(Eh seh leh koh-seh mee-lyoh-rah-seh-roh?)

(Cosa vuoi dire?)

Domani è il quarto compleanno di mia figlia e, mentre scrivo questo, la temperatura prevista qui a Portland, Oregon, è di 107 gradi. I nostri bambini volevano rinfrescarsi nel fiume, ma il caldo estremo ha causato fioriture di alghe tossiche. La portata della nostra emergenza climatica spesso mi tiene sveglio alle 4:00 del mattino, quando lotta per tenere la mia immaginazione lontana dalle peggiori situazioni possibili. Viviamo da tanto tempo con luci di emergenza che penso persino i nostri occhi interni si siano abituati, e può sembrare “solo ragionevole” aspettarsi (e accettare) che le predizioni più allarmanti dei climatologi diventeranno presto realtà.

Forse ti trovi in uno stato simile, con un’immaginazione che può produrre abbondanti distopie in fiamme ma che fatica a generare immagini di un mondo che guarisce. È terribilmente facile trarre deduzioni da “il solito andamento aziendale” a cieli e mari di cimitero, collassi sociali ed ecologici. Le distopie invadono i nostri schermi e le nostre librerie. (Ne ho scritto qualcuna). “Abbiamo bisogno di agenti immobiliari migliori per il futuro”, ho scherzato recentemente con mio marito. “Quello in cui vogliamo vivere.”

hopewell, o october 5 a vineyard turning color at cristom winery is viewed on october 5, 2016, near hopewell, oregon dundee, carlton, mcminnville, amity, and newburg, all small towns located in the willamette valley wine production areas, have become the epicenters of oregons wine destination tourism photo by george rosegetty images

George Rose

In queste calde notti, penso che molti di noi abbiano subìto un’aridità dell’immaginazione. Le nostre menti riflettono l’orizzonte appiattito dal calore, i suoli erosi. Le persone hanno sete di visioni di modi alternativi di nutrirsi, di trasportarsi, di vivere bene insieme, di prendersi cura gli uni degli altri e della nostra casa comune. Ma chi può immaginare un futuro sconosciuto da solo?

Ad aprile ho visitato Mimi Casteel presso Hope Well Vineyard nella valle di Willamette dell’Oregon. Mimi è una biologa forestale diventata saggia del suolo e produttrice di vino, che ci mostra cosa è possibile con l’agricoltura rigenerativa.
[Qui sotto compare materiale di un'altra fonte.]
Lemma hashChildren_spec nv ncs ts : Forall2 (fun n t => n = nilNode /\ t = TNil \/ n <> nilNode /\ hashed t (hash n false)) ncs ts ->
  forall i, (i + length ts = 16)%nat ->
  exists hs cns, hashChildren hash i (ncs ++ [nv]) = Ok (hs ++ [nv], cns ++ [nv])
    /\ map nodeVal hs = map tref ts /\ Forall solid hs /\ Forall2 (rep None true) cns ts.
Proof.
  induction 1 as [|n t ncs ts Hn _ IH]; intros i Hi; simpl in Hi.
  - exists [], []. cbn [app hashChildren]. replace (Nat.ltb i 16) with false by (symmetry; apply Nat.ltb_ge; lia). by split_and!.
  - destruct (IH (S i)) as (hs & cns & E & Hval & Hs & Hr); [lia|]. cbn [app hashChildren].
    replace (Nat.ltb i 16) with true by (symmetry; apply Nat.ltb_lt; lia). rewrite E.
    destruct Hn as [[-> ->]|[Hnn (hn & cn & En & Hv & Hnh & Hsn & Hrn)]].
    + exists (valueNode [] :: hs), (nilNode :: cns). cbn [mbind outcome_bind]. split; [done|]. split; [simpl; by rewrite Hval|].
      split; [by constructor|]. constructor; [constructor|done].
    + exists (hn :: hs), (cn :: cns).
      replace (match n with nilNode => Ok (valueNode [], nilNode) | _ => hash n false end) with (hash n false) by (by destruct n).
      rewrite En. cbn [mbind outcome_bind]. split; [done|]. split; [simpl; by rewrite Hv, Hval|]. split; by constructor.
Qed.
L’agricoltura rigenerativa ha una storia millenaria nel nostro continente: era praticata con grande successo dai popoli indigeni molto prima dell’arrivo dei colonizzatori europei, e continua ancora oggi. Mentre parlavamo della necessità di aggiungere nuovi elementi alle immagini erose delle persone, Mimi mi ha suggerito di condividere il lavoro di uno dei suoi eroi, Dr. Lyla June Johnston, un attivista, studioso e organizzatore della comunità indigena che insegna che “c’è un cammino avanti, nuovo per alcuni ma antico nelle sue radici”. Mimi sottolinea che la giustizia ecologica è inseparabile dalla giustizia sociale. Vuole che l’agricoltura si allontani dall’espansione coloniale capitalista – “occupando uno spazio, esaurendolo, passando oltre.” Le risposte ai nostri urgenti problemi collettivi si trovano nei strati più profondi del passato.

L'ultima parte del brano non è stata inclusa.